‘There is no Planet B’: Climate expert explores gap between science, policy, and opinion
The forecast predicts an excellent 'chance of science' for Thursday's Maury Strauss Distinguished Public Lecture at the Fralin Biomedical Research Institute.
Rising sea levels, devastating storms, urban flooding, intense heat waves, and droughts have long periled communities across the globe – and it’s only going to get worse.
Research led by the United Nations predicts extreme weather conditions will displace billions of people within the next 50 years if we don’t act now. But for climate scientists like J. Marshall Shepherd, warning the public about the possible ramifications of climate change isn’t cutting it.
“We have to stop future tense. These things are here and now,” Shepherd, the Georgia Athletic Association Distinguished Professor of Atmospheric Sciences and Geography at the University of Georgia, said in a 2022 interview. “Every single person on the planet is impacted by climate change.”
Shepherd will explore the scientific, political, and societal factors influencing climate change action in his public lecture, “Cloudy with a Chance of Science: The Intersection of Wicked Problems, Perception, Communication, and Risk,” at 5:30 p.m. Oct. 19 at the Fralin Biomedical Research Institute at VTC. He is the second of nine 2023-24 Maury Strauss Distinguished Public Lecture Series presenters.
“Dr. Shepherd is a renowned meteorologist, climate scientist, and educator known for his contributions to the field of atmospheric science and his efforts to communicate complex weather and climate concepts to the public,” said Michael Friedlander, executive director of the Fralin Biomedical Research Institute and Virginia Tech’s vice president for health sciences and technology. “Although the research institute is primarily focused on biomedical and health science research, this topic and the expertise and insights provided by Dr. Shepherd potentially represent the singular greatest factor that will impact the health of life on earth, including human health.”
Added Friedlander, “Dr. Shepherd’s contributions and perspectives that he will share on data and science have implications for all aspects of contemporary life, going well beyond climate. With over two decades of dedicated research, coupled with his extensive experience in scientific discourse, Dr. Shepherd is uniquely poised to shed light on how scientifically grounded information is consumed by both the broader public and those in positions of leadership and authority. We are fortunate to have the opportunity to share his insights with our community at Virginia Tech and in Roanoke.”
By examining the interplay between science, communication, and political decision-making, his talk promises to provide valuable insights into how society navigates the climate crisis.
"There is no ‘Planet B’ for humanity,” Shepherd said. “So we better understand this one well.”
Shepherd is an elected member of the National Academy of Science, the National Academy of Engineering, and the American Academy of Arts and Sciences, having been elected to all three in 2021.
He is a former NASA scientist and skilled science communicator who hosts the Weather Channel’s “Weather Geeks,” contributes to Forbes magazine, and frequently appears on major TV networks, such as CNN, NBC's “Today” show, and CBS' “Face the Nation.”

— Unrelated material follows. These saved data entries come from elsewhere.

(** * JsonEditDistanceEvaluator

    A shallow embedding of
    [libs/langchain/langchain/evaluation/parsing/json_distance.py]:
    the evaluator that resolves a prediction and a reference to JSON
    values, renders both with a canonicalization function (by default
    [json.dumps(x, separators=(",", ":"), sort_keys=True)]) and scores the
    two renderings with a string distance.

    Python values are an inductive type, Python strings are lists of code
    points, dictionaries are association lists in insertion order, and a
    Python call is a computation that records the external calls it makes
    and either returns a value or raises.  The encoder raises where the
    interpreter does: on an [int] longer than the limit on decimal
    numerals, and on lists and dictionaries nested deeper than the
    recursion limit allows. *)

From Stdlib Require Import ZArith NArith List String Ascii Bool Lia.
From Stdlib Require Import Permutation Sorting DecimalString SpecFloat.
Import ListNotations.

Open Scope string_scope.
Open Scope list_scope.

(** ** Python strings *)

(** A Python [str] is a sequence of Unicode code points. *)
Definition pystr : Type := list N.

(** The [str] written as an ASCII literal in the source. *)
Definition lit (s : string) : pystr :=
  map N_of_ascii (list_ascii_of_string s).

(** [a < b] on [str]: lexicographic on code points. *)
Definition str_compare (a b : pystr) : comparison :=
  list_compare N.compare a b.

Definition str_ltb (a b : pystr) : bool :=
  match str_compare a b with
  | Lt => true
  | _ => false
  end.

(** Items of a dictionary ordered by their keys. *)
Definition key_lt {V : Type} (x y : pystr * V) : Prop :=
  str_ltb (fst x) (fst y) = true.

(** [sep.join(parts)] *)
Fixpoint join (sep : pystr) (parts : list pystr) : pystr :=
  match parts with
  | [] => []
  | [p] => p
  | p :: rest => p ++ sep ++ join sep rest
  end.

(** ** Python values *)

(** The values [_parse_json] is declared to return:
    [Union[dict, list, None, float, bool, int, str]].  A [float] is an
    IEEE 754 datum; a [dict] keeps its items in insertion order and, as
    produced by a JSON parser, has [str] keys. *)
#[warnings="-register-all"]
Inductive pyobj : Type :=
| PyNone
| PyBool (b : bool)
| PyInt (z : Z)
| PyFloat (f : spec_float)
| PyStr (s : pystr)
| PyList (l : list pyobj)
| PyDict (d : list (pystr * pyobj)).

(** [isinstance(node, str)] *)
Definition isinstance_str (node : pyobj) : bool :=
  match node with
  | PyStr _ => true
  | _ => false
  end.

(** The keys of a dictionary, in insertion order. *)
Definition keys {V : Type} (d : list (pystr * V)) : list pystr :=
  map fst d.

(** The invariant of Python dictionaries: no key occurs twice, at any
    depth. *)
Fixpoint wf_pyobj (o : pyobj) : Prop :=
  match o with
  | PyList l => fold_right (fun x acc => wf_pyobj x /\ acc) True l
  | PyDict d =>
      NoDup (keys d) /\
      fold_right (fun kv acc => wf_pyobj (snd kv) /\ acc) True d
  | _ => True
  end.

(** ** Induction on values *)

Section PyobjInd.

Variable P : pyobj -> Prop.

Hypothesis HNone : P PyNone.
Hypothesis HBool : forall b, P (PyBool b).
Hypothesis HInt : forall z, P (PyInt z).
Hypothesis HFloat : forall f, P (PyFloat f).
Hypothesis HStr : forall s, P (PyStr s).
Hypothesis HList : forall l, Forall P l -> P (PyList l).
Hypothesis HDict :
  forall d, Forall (fun kv => P (snd kv)) d -> P (PyDict d).
(** ** search_gnomad *)

Lemma search_hit_absent (var h : VcfRecord) (pop : string) (v0 : AltAllele)
    (rest : list AltAllele) (i : nat) (ds : list AltAllele) :
  DECOMPOSED_ALLELES var = v0 :: rest →
  v0 ∉ ds →
  search_hit var h pop i ds = Ok None.
Proof.
  intros Hv. revert i. induction ds as [| d ds IH]; intros i Hnot; simpl; [reflexivity |].
  unfold index. rewrite Hv. simpl.
  rewrite decide_False by (intros ->; apply Hnot; left).
  apply IH. intros Hin. apply Hnot. right. exact Hin.
Qed.

(** The inner loop stops at the first allele of the hit that equals the
    first allele of the variant. *)
Lemma search_hit_first (var h : VcfRecord) (pop : string) (v0 : AltAllele)
    (rest : list AltAllele) (i : nat) (d1 d2 : list AltAllele) :
  DECOMPOSED_ALLELES var = v0 :: rest →
  v0 ∉ d1 →
  search_hit var h pop i (d1 ++ v0 :: d2)
  = (af ← info_item h "AF" (i + length d1);
     p_af ← info_item h ("AF_" +:+ pop) (i + length d1);
     popmax ← info_item h "POPMAX" (i + length d1);
     Ok (Some (af, p_af, popmax))).
Proof.
  intros Hv. revert i. induction d1 as [| d d1 IH]; intros i Hnot; simpl.
  - unfold index. rewrite Hv. simpl. rewrite decide_True by reflexivity.
    rewrite Nat.add_0_r. reflexivity.
  - unfold index. rewrite Hv. simpl.
    rewrite decide_False by (intros ->; apply Hnot; left).
    rewrite IH by (intros Hin; apply Hnot; right; exact Hin).
    replace (S i + length d1) with (i + S (length d1)) by lia. reflexivity.
Qed.
(** * download_packages.py: clone the packages of collection.json and pin their versions

    A shallow embedding of [src/download_packages.py] and the properties
    of its version resolution, its counters and its exit status.

    Conventions of the embedding.
    - Python [str] is [string]; text is held UTF-8 encoded, so the ASCII
      delimiters the script looks for ('/', '.git', ':' ...) are found
      exactly where Python finds them.  Lengths and slices count bytes,
      and [strip()] removes ASCII white space: both agree with Python
      on ASCII text such as tag names and commit ids.
    - The manifest is what [json.load] returns, a value of [json]; the
      script is dynamically typed, and a method a value does not have
      raises as in Python.
    - The script talks to its surroundings (file system, shell, the
      JSON decoder).  Every such call is answered by an oracle that sees
      the whole history of earlier interactions, and is recorded in a
      trace together with the lines the script prints.  A call is always
      answered: a shell that cannot be started at all is not modelled.
    - A Python exception that nothing catches, and [sys.exit], end the
      computation; they are outcomes of the monad [M].

    Layout: text, manifest values, the monad, [urllib.parse], the
    script, what a trace shows, the scenarios; then the lemmas about
    each block of the script, and the properties C1-C10. *)

From Stdlib Require Import String Ascii List ZArith Bool Lia Arith.
From Stdlib Require Import DecimalString.
From Stdlib Require Import Floats.SpecFloat.
Import ListNotations.
Local Open Scope string_scope.
Local Open Scope list_scope.
(** C10. Whatever [handlePost] hands to the store's [set] has its three
    vote objects empty and passes [filterPosts] under any key; and a
    submission by a logged-in user whose trimmed text has at least 3
    characters, passes the script check and sanitizes to a non-empty text
    does hand over such a post, which the store then holds when it
    acknowledges without error. *)
Theorem handlePost_creates_unvoted_post
    (trim DOMPurify_sanitize : string → string)
    (script_regex_test : string → bool) (new_soul : Store → string)
    (s : Session) (input : string) (now : Z) (ack_err : option string)
    (σ : Store) :
  let submit :=
    handlePost trim DOMPurify_sanitize script_regex_test new_soul
      s input now ack_err in
  (∀ post, In (gun_set post) (trace_of submit σ) →
     d_likes post = Some ∅ ∧ d_reports post = Some ∅ ∧
     d_governanceVotes post = Some ∅ ∧
     ∀ key, eligible (spread_post key post) = true) ∧
  (loggedIn s = true →
   (3 ≤ String.length (trim input))%nat →
   script_regex_test (DOMPurify_sanitize (trim input)) = false →
   DOMPurify_sanitize (trim input) ≠ "" →
   let post := new_post s (DOMPurify_sanitize (trim input)) now in
   In (gun_set post) (trace_of submit σ) ∧
   (ack_err = None → store_after submit σ !! new_soul σ = Some post)).
Proof.
  intros submit.
  pose proof (handlePost_run trim DOMPurify_sanitize script_regex_test
                new_soul s input now ack_err σ) as Hrun.
  cbv zeta in Hrun. fold submit in Hrun.
  assert (∀ e l, In e l → is_store_write e = true →
                 In e (List.filter is_store_write l)) as Hfilter.
  { intros e l Hin He. apply filter_In. by split. }
  split.
  - intros post Hin. apply Hfilter in Hin; [|done].
    destruct (_ && _) in Hrun; destruct Hrun as [Htr _]; rewrite Htr in Hin.
    + destruct Hin as [Heq | []]. injection Heq as <-.
      apply new_post_unvoted.
    + destruct Hin.
  - intros Hl Hlen Hscript Hne post.
    rewrite Hl, Hscript in Hrun.
    rewrite (proj2 (Z.ltb_ge _ _)) in Hrun by lia.
    rewrite bool_decide_eq_false_2 in Hrun by done.
    simpl in Hrun. destruct Hrun as [Htr Hst]. split.
    + assert (In (gun_set post) (List.filter is_store_write (trace_of submit σ)))
        as Hin by (rewrite Htr; by left).
      by apply filter_In in Hin as [Hin _].
    + intros ->. rewrite Hst. apply lookup_insert_eq.
Qed.
(** * Data layer: synchronisation and validation against ledger commitments

    A shallow embedding of [chia/data_layer/data_layer.py] (class [DataLayer]).
    The coroutines of the class are functions in a small monad that threads the
    mutable state of the object (its [data_store] and its [initialized] flag),
    propagates Python exceptions, and records every call made to a
    collaborator (wallet RPC, data store, downloader, logger), as well as the
    calls of [_validate_batch] and what they return.

    The coroutines are modelled as running to completion one after the other:
    the subscription lock is never contended in this embedding. *)

From Stdlib Require Import ZArith String List.
From Stdlib.Strings Require Import Byte.
From stdpp Require Import base decidable option list gmap strings.

Local Open Scope Z_scope.

(** ** Values of the data model *)

(** [bytes32]: a 32-byte string, read as a 256-bit number;
    [bytes32([0] * 32)] is [0]. *)
Abbreviation bytes32 := Z (only parsing).

Inductive DownloadMode := LATEST | HISTORY.

Inductive Status := PENDING | COMMITTED.

#[global] Instance DownloadMode_eq_dec : EqDecision DownloadMode.
Proof. solve_decision. Defined.

#[global] Instance Status_eq_dec : EqDecision Status.
Proof. solve_decision. Defined.

(** [Root] of [data_layer_types]: a snapshot of the local tree. *)
Module Root.
Record t := mk {
  node_hash : option bytes32;
  generation : Z;
  status : Status
}.
End Root.

(** [SingletonRecord] of [data_layer_wallet]: one commitment on the ledger. *)
Module SingletonRecord.
Record t := mk {
  root : bytes32;
  generation : Z
}.
End SingletonRecord.

(** [Subscription(tree_id, mode, ip, port)]. *)
Module Subscription.
Record t := mk {
  tree_id : bytes32;
  mode : DownloadMode;
  ip : string;
  port : Z
}.
End Subscription.

Record TransactionRecord := mkTx { tx_name : bytes32 }.

#[global] Instance Root_eq_dec : EqDecision Root.t.
Proof. solve_decision. Defined.

#[global] Instance SingletonRecord_eq_dec : EqDecision SingletonRecord.t.
Proof. solve_decision. Defined.

#[global] Instance Subscription_eq_dec : EqDecision Subscription.t.
Proof. solve_decision. Defined.

(** Values of a [Dict[str, Any]] change record, with Python's truth value. *)
Inductive PyVal :=
| PyNone
| PyBool (b : bool)
| PyInt (z : Z)
| PyStr (s : string)
| PyBytes (bs : list Byte.byte).

#[global] Instance byte_eq_dec : EqDecision Byte.byte := Byte.byte_eq_dec.

#[global] Instance PyVal_eq_dec : EqDecision PyVal.
Proof. solve_decision. Defined.

Definition truthy (v : PyVal) : bool :=
  match v with
  | PyNone => false
  | PyBool b => b
  | PyInt z => negb (z =? 0)
  | PyStr s => negb (String.length s =? 0)%nat
  | PyBytes bs => negb (length bs =? 0)%nat
  end.

(** [a or b]: [a] when it is true, [b] otherwise. *)
Definition py_or (a b : PyVal) : PyVal := if truthy a then a else b.

(** ** Exceptions and results *)

Inductive Exn :=
| AssertionError
| TypeError
| ValueError
| IndexError
| KeyError (key : string)
| RuntimeError (msg : string)
| CollaboratorError (code : Z).

Inductive result (A : Type) :=
| Ok (a : A)
| Raise (e : Exn).
Arguments Ok {A} a.
Arguments Raise {A} e.

(** ** The local store

    Modelled from the spec: the [DataStore] class ([chia.data_layer.data_store])
    is not part of the sources at hand.  Its state is the history of roots of
    every tree, the validated wallet generation of every tree and the list of
    subscriptions (spec, sections 3 and 6). *)
Record DataStore := mkStore {
  roots : gmap Z (list Root.t);
  validated : gmap Z Z;
  subscriptions : list Subscription.t
}.

(** The root of greatest generation in a list of roots (the later one on a
    tie). *)
Definition latest_root (l : list Root.t) : option Root.t :=
  foldl (fun best r =>
           match best with
           | None => Some r
           | Some b => if Root.generation b <=? Root.generation r then Some r else Some b
           end) None l.

Definition tree_roots (ds : DataStore) (tree_id : bytes32) : list Root.t :=
  default [] (roots ds !! tree_id).

(** Modelled from the spec: [getTreeRoot(tree_id) -> Root], the current local
    root, absent (an exception) when the tree has no local history. *)
Definition store_get_tree_root (ds : DataStore) (tree_id : bytes32) : result Root.t :=
  match latest_root (tree_roots ds tree_id) with
  | Some r => Ok r
  | None => Raise (CollaboratorError 0)
  end.

(** Modelled from the spec: [getLastTreeRootByHash(tree_id, hash, maxGeneration)],
    the most recent local root with that exact hash at or before
    [maxGeneration]. *)
Definition store_get_last_tree_root_by_hash
    (ds : DataStore) (tree_id : bytes32) (hash : bytes32) (max_generation : Z)
  : option Root.t :=
  latest_root
    (filter (fun r => Root.node_hash r = Some hash ∧ Root.generation r ≤ max_generation)
            (tree_roots ds tree_id)).

(** Modelled from the spec: [getValidatedGeneration] and
    [setValidatedGeneration]; a tree without a stored value answers [None]. *)
Definition store_get_validated_wallet_generation (ds : DataStore) (tree_id : bytes32)
  : option Z :=
  validated ds !! tree_id.
Lemma removeServer_view (r : ServerRegistry) (name : string)
    (client : MCPHttpClient) :
  JsMap.wf (pendingSamplingRequests r) ->
  JsMap.wf (pendingElicitationRequests r) ->
  JsMap.get name (clients r) = Some client ->
  requests_view (after (removeServer name) r)
  = (filter (fun e => negb (from_server name e)) (pendingSamplingRequests r),
     filter (fun e => negb (from_server name e)) (pendingElicitationRequests r),
     settled r
     ++ disconnections Sampling name (pendingSamplingRequests r)
     ++ disconnections Elicitation name (pendingElicitationRequests r)).
Proof.
  intros Hs He Hget.
  set (r1 := with_pending Sampling (filter (fun e => negb (from_server name e)))
               (with_settled
                  (fun l => l ++ disconnections Sampling name (pending Sampling r)) r)).
  set (r2 := with_pending Elicitation (filter (fun e => negb (from_server name e)))
               (with_settled
                  (fun l => l ++ disconnections Elicitation name (pending Elicitation r1))
                  r1)).
  assert (H1 : rejectPendingFrom Sampling name r = (Normal tt, r1))
    by (apply rejectPendingFrom_spec; exact Hs).
  assert (H2 : rejectPendingFrom Elicitation name r1 = (Normal tt, r2))
    by (apply rejectPendingFrom_spec; exact He).
  assert (Hrun : removeServer name r
                 = (client_disconnect client ;;;
                    modify (with_clients (JsMap.delete name))) r2).
  { unfold removeServer, bind at 1, gets. rewrite Hget.
    unfold bind at 1. rewrite H1. unfold bind at 1. rewrite H2. reflexivity. }
  unfold after at 1. rewrite Hrun.
  change (snd ((client_disconnect client;;;
                modify (with_clients (JsMap.delete name))) r2))
    with (after (client_disconnect client;;;
                 modify (with_clients (JsMap.delete name))) r2).
  rewrite disconnect_keeps_requests.
  unfold requests_view, r2, r1. open_registry. now rewrite app_assoc.
Qed.

Lemma removeServer_missing (r : ServerRegistry) (name : string) :
  JsMap.get name (clients r) = None ->
  removeServer name r = (Throw (Error ("Server '" ++ name ++ "' not found")%string), r).
Proof.
  intros Hget. unfold removeServer, bind, gets. now rewrite Hget.
Qed.

Lemma shutdown_view (r : ServerRegistry) :
  requests_view (after shutdown r)
  = (JsMap.empty, JsMap.empty,
     settled r
     ++ shutdowns Sampling (pendingSamplingRequests r)
     ++ shutdowns Elicitation (pendingElicitationRequests r)).
Proof.
  set (r1 := with_pending Sampling (fun _ => JsMap.empty)
               (with_settled (fun l => l ++ shutdowns Sampling (pending Sampling r)) r)).
  set (r2 := with_pending Elicitation (fun _ => JsMap.empty)
               (with_settled
                  (fun l => l ++ shutdowns Elicitation (pending Elicitation r1)) r1)).
  unfold shutdown.
  erewrite after_bind_normal by apply rejectAllPending_spec. fold r1.
  erewrite after_bind_normal by apply rejectAllPending_spec. fold r2.
  rewrite disconnectAll_keeps_requests.
  unfold requests_view, r2, r1. open_registry. now rewrite app_assoc.
Qed.
Definition nullish (v : JsVal) : bool :=
  match v with
  | JUndefined | JNull => true
  | _ => false
  end.

(** [typeof v]. *)
Definition typeof (v : JsVal) : string :=
  match v with
  | JUndefined => "undefined"
  | JNull => "object"
  | JBool _ => "boolean"
  | JNum _ | JNaN | JInf _ => "number"
  | JStr _ => "string"
  | JArr _ | JObj _ | JColl _ _ => "object"
  end.

Definition isArray (v : JsVal) : bool :=
  match v with
  | JArr _ => true
  | _ => false
  end.

(** [a || b]. *)
Definition js_or (a b : JsVal) : JsVal := if truthy a then a else b.

Fixpoint own_prop (props : list (string * JsVal)) (k : string) : JsVal :=
  match props with
  | [] => JUndefined
  | (k', v) :: r => if (k' =? k)%string then v else own_prop r k
  end.

Definition cannot_read (what k : string) : JsError :=
  {| err_name := TypeError;
     err_message := "Cannot read properties of " ++ what ++ " (reading '" ++ k ++ "')" |}.

(** [v.k] for a data property [k]: a [TypeError] on [undefined] and
    [null], the own property of a plain object, [length] of an array or
    string, [undefined] elsewhere. *)
Definition member (v : JsVal) (k : string) : Result JsVal :=
  match v with
  | JUndefined => Throw (cannot_read "undefined" k)
  | JNull => Throw (cannot_read "null" k)
  | JObj props => Ok (own_prop props k)
  | JArr l => Ok (if (k =? "length")%string then JNum (Z.of_nat (length l)) else JUndefined)
  | JStr s => Ok (if (k =? "length")%string then JNum (Z.of_nat (String.length s)) else JUndefined)
  | _ => Ok JUndefined
  end.

(** [v?.k]. *)
Definition opt_member (v : JsVal) (k : string) : Result JsVal :=
  if nullish v then Ok JUndefined else member v k.

(** [typeof v.k === "function"] for the two methods the collector asks
    for. *)
Definition has_method (v : JsVal) (k : string) : bool :=
  match v with
  | JColl _ _ | JArr _ => (k =? "keys")%string || (k =? "values")%string
  | _ => false
  end.

Definition not_a_function (what : string) : JsError :=
  {| err_name := TypeError; err_message := what ++ " is not a function" |}.

(** [Array.from(v.keys())] and [Array.from(v.values())]. *)
Definition call_keys (v : JsVal) : Result (list JsVal) :=
  match v with
  | JColl ks _ => Ok ks
  | JArr l => Ok (map (fun i => JNum (Z.of_nat i)) (seq 0 (length l)))
  | JUndefined | JNull => x <- member v "keys" ;; Ok []
  | _ => Throw (not_a_function "chat.participants.keys")
  end.

Definition call_values (v : JsVal) : Result (list JsVal) :=
  match v with
  | JColl _ vs => Ok vs
  | JArr l => Ok l
  | JUndefined | JNull => x <- member v "values" ;; Ok []
  | _ => Throw (not_a_function "chat.participants.values")
  end.

(** The elements [v.map(f)] visits. *)
Definition array_elems (v : JsVal) : list JsVal :=
  match v with
  | JArr l => l
  | _ => []
  end.

(** [Object.values(v)] of an object. *)
Definition Object_values (v : JsVal) : list JsVal :=
  match v with
  | JObj props => map snd props
  | JArr l => l
  | _ => []
  end.

(** SameValueZero, the equality of [Set]: primitives by value, objects
    by reference; two occurrences of an object in a list of Map keys are
    two references. *)
Definition same_value_zero (a b : JsVal) : bool :=
  match a, b with
  | JUndefined, JUndefined => true
  | JNull, JNull => true
  | JBool x, JBool y => Bool.eqb x y
  | JNum x, JNum y => (x =? y)%Z
  | JNaN, JNaN => true
  | JInf x, JInf y => Bool.eqb x y
  | JStr x, JStr y => (x =? y)%string
  | _, _ => false
  end.

(** [new Set(l)] in insertion order: [set_add_all seen l] adds the
    elements of [l] that are not in [seen] yet. *)
Fixpoint set_add_all (seen l : list JsVal) : list JsVal :=
  match l with
  | [] => seen
  | x :: r =>
      if existsb (same_value_zero x) seen then set_add_all seen r
      else set_add_all (seen ++ [x]) r
  end.

(** [[...new Set(l)]]. *)
Definition unique (l : list JsVal) : list JsVal := set_add_all [] l.

(* ================================================================== *)
(** ** The participant normalizer *)
(* ================================================================== *)

(** [getParticipantId(part)]. *)
Definition getParticipantId (part : JsVal) : Result JsVal :=
  if negb (truthy part) then Ok JNull
  else if (typeof part =? "string")%string then Ok part
  else
    pid <- member part "id" ;;
    nested <- (if truthy pid
               then s <- member pid "_serialized" ;; Ok (typeof s =? "string")%string
               else Ok false) ;;
    if nested then (pid' <- member part "id" ;; member pid' "_serialized")
    else
      ser <- member part "_serialized" ;;
      if truthy ser && (typeof ser =? "string")%string
      then member part "_serialized"
      else Ok JNull.

(** The normalizer as the specification words it: null for a falsy
    input, a string unchanged, else the nested identifier when it is a
    string, else the top-level identifier field when it is a string,
    else null. *)
Definition field (v : JsVal) (k : string) : JsVal :=
  match v with
  | JObj props => own_prop props k
  | _ => JUndefined
  end.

He combines the power of scientific insight with humor, presenting an "end-to-end" perspective on the challenges and opportunities inherent in engaging the public with scientific knowledge. Many organizations seek his meteorological expertise, including NASA, the National Oceanic and Atmospheric Administration (NOAA), the U.S. Congress, and the White House.
Shepherd has received numerous accolades, including the American Geological Institute's Award for Outstanding Contribution to the Public Understanding of the Geosciences in 2021, the Mani L. Bhaumik Award for Public Engagement with Science from the American Association for the Advancement of Science in 2020, and the 2019 American Geophysical Union Climate Communication Prize.
As a former NASA Earth Sciences Advisory Committee chair and member of its Earth Science Subcommittee, Shepherd contributed to notable committees, including the NOAA’s Science Advisory Board and the U.N. World Meteorological Organization steering committee. He was part of influential groups such as the 2007 Intergovernmental Panel on Climate Change AR4 contributing author team and National Academies of Sciences panels on climate and national security, extreme weather attribution, and urban meteorology. Shepherd also served as an editor for the Journal of Applied Meteorology and Climatology and Geography Compass.
Shepherd earned his bachelor’s, master’s, and doctoral degrees in physical meteorology at Florida State University. He was the first African American to receive a doctoral degree from the Florida State University meteorology department and the second to preside over the American Meteorological Society.
As a leader in the field, Shepherd has actively supported programs to provide opportunities and mentorship for underrepresented minorities, helping them overcome barriers and succeed in scientific careers.
The institute’s free public lecture series is made possible by Maury Strauss, a longtime Roanoke businessman and benefactor who recognizes the importance of bringing leading biomedical research scientists to the community.
The public is welcome to attend the lecture, preceded by a 5 p.m. refreshments in the Fralin Biomedical Research Institute at 2 Riverside Circle in Roanoke. Shepherd’s talk will be streamed live via Zoom and archived on the institute’s website.